Magnettoner nach Anspruch 1, der weiterhin hydrophobes Siliciumdioxid umfasst, das mit Hexamethyldisilazan und mit Silikonöl behandelt ist.
Magnettoner nach Anspruch 1, worin eine durchschnittliche Kreisförmigkeit der Magnettonerteilchen des Magnettoners, die äquivalente Kreisdurchmesser von 3 μm oder mehr und 400 μm oder weniger, gemessen mit einem Teilchenbildanalysegerät vom Strömungstyp, aufweisen, 0,930 oder mehr und weniger als 0,970 beträgt.

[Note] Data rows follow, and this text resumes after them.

(** * Destiny Engine backend: institution resolver and estimate pipeline

    A shallow embedding of the algorithmic core of [backend/main.py] and
    [backend/robust_ai.py], and the properties the specification states
    about it.

    Modelling conventions.
    - Python [float] values are exact rationals ([Q]); rounding, infinities
      and NaN are outside the model.  Python [int] values are [Z].
    - Python [str] values are [string]s of 8-bit characters read as ASCII:
      [lower], [strip], [split] and the regular-expression classes [\d],
      [\s], [\w] act on the ASCII range only.
    - The generative text service is an input: a reply is
      [Some text], a raised exception is [None].
    - A name that is unbound where the source uses it raises [NameError];
      the enclosing [except Exception] handler catches it. *)

From Stdlib Require Import QArith Lqa ZArith Lia Bool List String Ascii.
From Stdlib Require Import Permutation Sorted.
Import ListNotations.
Open Scope string_scope.
Open Scope Q_scope.

(** ** Python string operations *)

Module PyStr.

Definition is_upper (c : ascii) : bool :=
  let n := nat_of_ascii c in (65 <=? n)%nat && (n <=? 90)%nat.

Definition lower_char (c : ascii) : ascii :=
  if is_upper c then ascii_of_nat (nat_of_ascii c + 32) else c.

(** [s.lower()] *)
Fixpoint lower (s : string) : string :=
  match s with
  | EmptyString => EmptyString
  | String c s' => String (lower_char c) (lower s')
  end.

(** [c.isspace()] on the ASCII range: TAB, LF, VT, FF, CR, FS, GS, RS,
    US and space. *)
Definition isspace (c : ascii) : bool :=
  let n := nat_of_ascii c in
  ((9 <=? n)%nat && (n <=? 13)%nat)
  || ((28 <=? n)%nat && (n <=? 32)%nat).

Fixpoint lstrip (s : string) : string :=
  match s with
  | EmptyString => EmptyString
  | String c s' => if isspace c then lstrip s' else s
  end.

Fixpoint rstrip (s : string) : string :=
  match s with
  | EmptyString => EmptyString
  | String c s' =>
      match rstrip s' with
      | EmptyString => if isspace c then EmptyString else String c EmptyString
      | r => String c r
      end
  end.

(** [s.strip()] *)
Definition strip (s : string) : string := rstrip (lstrip s).

(** [needle in hay] for strings: substring test. *)
Fixpoint contains (needle hay : string) : bool :=
  String.prefix needle hay
  || match hay with
     | EmptyString => false
     | String _ hay' => contains needle hay'
     end.

(** [any(keyword in s for keyword in keywords)] *)
Definition any_in (keywords : list string) (s : string) : bool :=
  existsb (fun keyword => contains keyword s) keywords.

(** [s.split()]: maximal runs of non-space characters, in order. *)
Fixpoint split_aux (cur : string) (s : string) : list string :=
  let flush := match cur with EmptyString => [] | _ => [cur] end in
  match s with
  | EmptyString => flush
  | String c s' =>
      if isspace c then flush ++ split_aux EmptyString s'
      else split_aux (cur ++ String c EmptyString) s'
  end.

Definition split (s : string) : list string := split_aux EmptyString s.

(** [s.replace(old, '')] for a non-empty [old]: every non-overlapping
    occurrence, scanning left to right, is removed. *)
Fixpoint remove_all_aux (old : string) (skip : nat) (s : string) : string :=
  match s with
  | EmptyString => EmptyString
  | String c s' =>
      match skip with
      | S k => remove_all_aux old k s'
      | O =>
          if String.prefix old s
          then remove_all_aux old (String.length old - 1) s'
          else String c (remove_all_aux old O s')
      end
  end.

Definition remove_all (old s : string) : string := remove_all_aux old O s.

(** [x in xs] for a list of strings. *)
Definition mem (x : string) (xs : list string) : bool :=
  existsb (String.eqb x) xs.

(** [set(xs)] as a duplicate-free list. *)
Definition to_set (xs : list string) : list string := nodup string_dec xs.

(** [len(a & b)] for two sets. *)
Definition inter_size (a b : list string) : nat :=
  List.length (filter (fun x => mem x b) a).

(** [d.get(key, default)] on a dict literal with distinct keys. *)
Fixpoint dict_get {A : Type} (d : list (string * A)) (key : string) (default : A) : A :=
  match d with
  | [] => default
  | (k, v) :: d' => if String.eqb k key then v else dict_get d' key default
  end.

End PyStr.

(** ** Python numeric built-ins on floats *)

Module PyNum.

(** [max(a, b)]: [b] only when [b > a]. *)
Definition max (a b : Q) : Q := if Qlt_le_dec a b then b else a.

(** [min(a, b)]: [b] only when [b < a]. *)
Definition min (a b : Q) : Q := if Qlt_le_dec b a then b else a.

(** [a > b] *)
Definition gt (a b : Q) : bool := if Qlt_le_dec b a then true else false.

(** Truth value of a number: non-zero. *)
Definition truthy (x : Q) : bool := negb (Qeq_bool x 0).

(** [max(xs)] for a non-empty list: the first maximal element. *)
Definition list_max (x : Q) (xs : list Q) : Q := fold_left max xs x.

(** [xs.sort(reverse=True)]. *)
Fixpoint insert_desc (x : Q) (xs : list Q) : list Q :=
  match xs with
  | [] => [x]
  | y :: ys => if Qlt_le_dec y x then x :: xs else y :: insert_desc x ys
  end.

Fixpoint sort_desc (xs : list Q) : list Q :=
  match xs with
  | [] => []
  | x :: xs' => insert_desc x (sort_desc xs')
  end.

End PyNum.

(** ** Python's [re] module: a backtracking matcher

    Patterns are abstract syntax trees; matching follows the priority order
    of Python's engine (leftmost start, alternatives left to right, greedy
    repetitions longest first, lazy ones shortest first), so the match
    found is the match Python reports. *)

Module Re.

(** Character classes. *)
Inductive cls : Type :=
| Char (c : ascii)              (* a literal character inside a set *)
| Range (lo hi : ascii)         (* [lo-hi] *)
| Digit                         (* \d *)
| Space                         (* \s *)
| Dot                           (* .  without DOTALL: anything but LF *)
| AnyChar                       (* .  with DOTALL *)
| Or (k1 k2 : cls).             (* a set with the members of both *)

Inductive re : Type :=
| Str (lit : string)                               (* literal text *)
| Cls (k : cls)                                    (* one character of a class *)
| Cat (r1 r2 : re)                                 (* r1 r2 *)
| Alt (r1 r2 : re)                                 (* r1|r2 *)
| Rep (lazy : bool) (mn : nat) (mx : option nat) (r : re)
                                                   (* r{mn,mx}, r{mn,mx}? *)
| Bound                                            (* \b *)
| Grp (r : re).                                    (* capturing group 1 *)

Definition is_digit (c : ascii) : bool :=
  let n := nat_of_ascii c in (48 <=? n)%nat && (n <=? 57)%nat.

Definition is_alpha (c : ascii) : bool :=
  let n := nat_of_ascii c in
  ((65 <=? n)%nat && (n <=? 90)%nat) || ((97 <=? n)%nat && (n <=? 122)%nat).

(** [\w]: letters, digits and the underscore. *)
Definition is_word (c : ascii) : bool :=
  is_alpha c || is_digit c || Ascii.eqb c "_".

Fixpoint cls_match (k : cls) (c : ascii) : bool :=
  match k with
  | Char x => Ascii.eqb x c
  | Range lo hi =>
      (nat_of_ascii lo <=? nat_of_ascii c)%nat && (nat_of_ascii c <=? nat_of_ascii hi)%nat
  | Digit => is_digit c
  | Space => PyStr.isspace c
  | Dot => negb (Ascii.eqb c "010")
  | AnyChar => true
  | Or k1 k2 => cls_match k1 c || cls_match k2 c
  end.

(** A position in the subject: the character before it, the text from it
    on, and what group 1 has captured so far. *)
Record pos : Type := mkpos { prev : option ascii; rest : string; grp : option string }.

Definition word_before (p : pos) : bool :=
  match prev p with Some c => is_word c | None => false end.

Definition word_after (p : pos) : bool :=
  match rest p with String c _ => is_word c | EmptyString => false end.

(** Literal comparison, case-insensitive under [re.IGNORECASE]. *)
Definition lit_eq (ic : bool) (a b : ascii) : bool :=
  if ic then Ascii.eqb (PyStr.lower_char a) (PyStr.lower_char b) else Ascii.eqb a b.

Definition step (p : pos) : option (ascii * pos) :=
  match rest p with
  | EmptyString => None
  | String c s => Some (c, mkpos (Some c) s (grp p))
  end.

Definition consumed (p q : pos) : nat := String.length (rest p) - String.length (rest q).

Notation "a 'orelse' b" :=
  (match a with Some x => Some x | None => b end) (at level 60, right associativity).

Section Matcher.
Context {A : Type}.
Variable ic : bool.

Fixpoint match_lit (lit : string) (k : pos -> option A) (p : pos) : option A :=
  match lit with
  | EmptyString => k p
  | String a lit' =>
      match step p with
      | Some (c, p') => if lit_eq ic a c then match_lit lit' k p' else None
      | None => None
      end
  end.

(** The iterations of a repetition, for a body matcher [body] and a
    continuation [k].  [more] runs the optional iterations after the
    first [mn]: each must consume a character, so [fuel], the length of
    the remaining text, bounds their number; [budget] is what the upper
    bound still allows.  [must] runs the [n] compulsory ones first. *)
Section Repetition.
Variable body : (pos -> option A) -> pos -> option A.
Variable lazy : bool.
Variable k : pos -> option A.

Fixpoint more (fuel : nat) (budget : option nat) (p : pos) : option A :=
  match fuel, budget with
  | O, _ => k p
  | _, Some O => k p
  | S fuel', _ =>
      let again :=
        body (fun q =>
                if (String.length (rest q) <? String.length (rest p))%nat
                then more fuel' (option_map Nat.pred budget) q
                else None) p in
      if lazy then k p orelse again else again orelse k p
  end.

Fixpoint must (budget : option nat) (n : nat) (p : pos) : option A :=
  match n with
  | O => more (String.length (rest p)) budget p
  | S n' => body (must budget n') p
  end.
End Repetition.

(** [m r k p]: match [r] at [p] and hand every end position, in
    priority order, to the continuation [k] until it accepts one. *)
Fixpoint m (r : re) (k : pos -> option A) (p : pos) {struct r} : option A :=
  match r with
  | Str lit => match_lit lit k p
  | Cls c =>
      match step p with
      | Some (x, p') => if cls_match c x then k p' else None
      | None => None
      end
  | Cat r1 r2 => m r1 (m r2 k) p
  | Alt r1 r2 => m r1 k p orelse m r2 k p
  | Bound => if xorb (word_before p) (word_after p) then k p else None
  | Grp r1 =>
      m r1 (fun q => k (mkpos (prev q) (rest q)
                          (Some (String.substring 0 (consumed p q) (rest p))))) p
  | Rep lazy mn mx r1 =>
      must (m r1) lazy k (option_map (fun x => x - mn)%nat mx) mn p
  end.
End Matcher.

Definition start_at (before : option ascii) (s : string) : pos := mkpos before s None.

(** [re.search]: the match at the leftmost position that has one. *)
Fixpoint search_from (ic : bool) (r : re) (before : option ascii) (s : string)
  : option pos :=
  m ic r Some (start_at before s)
  orelse match s with
         | EmptyString => None
         | String c s' => search_from ic r (Some c) s'
         end.

Definition search (ic : bool) (r : re) (s : string) : option pos :=
  search_from ic r None s.

(** [match.group(1)] *)
Definition group1 (p : pos) : string :=
  match grp p with Some g => g | None => EmptyString end.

Magnettoner nach Anspruch 3, worin die Ti-Chelatverbindung durch eine der Formeln (II), (III), (VI) und (VII) und Hydrate davon dargestellt ist.
Magnettoner nach Anspruch 3, worin die Ti-Chelatverbindung durch eine der Formeln (II) und (VI) und Hydrate davon dargestellt ist.
Magnettoner nach Anspruch 1, worin die Polyesterverbindung eine Verbindung mit einer Struktur, die einen Oxialkylenether eines Phenolharzes vom Novolak-Typ als Alkoholkomponente enthält, umfasst.
Magnettoner nach Anspruch 1, der weiterhin ein aromatisches Metallhydroxycarboxylat umfasst.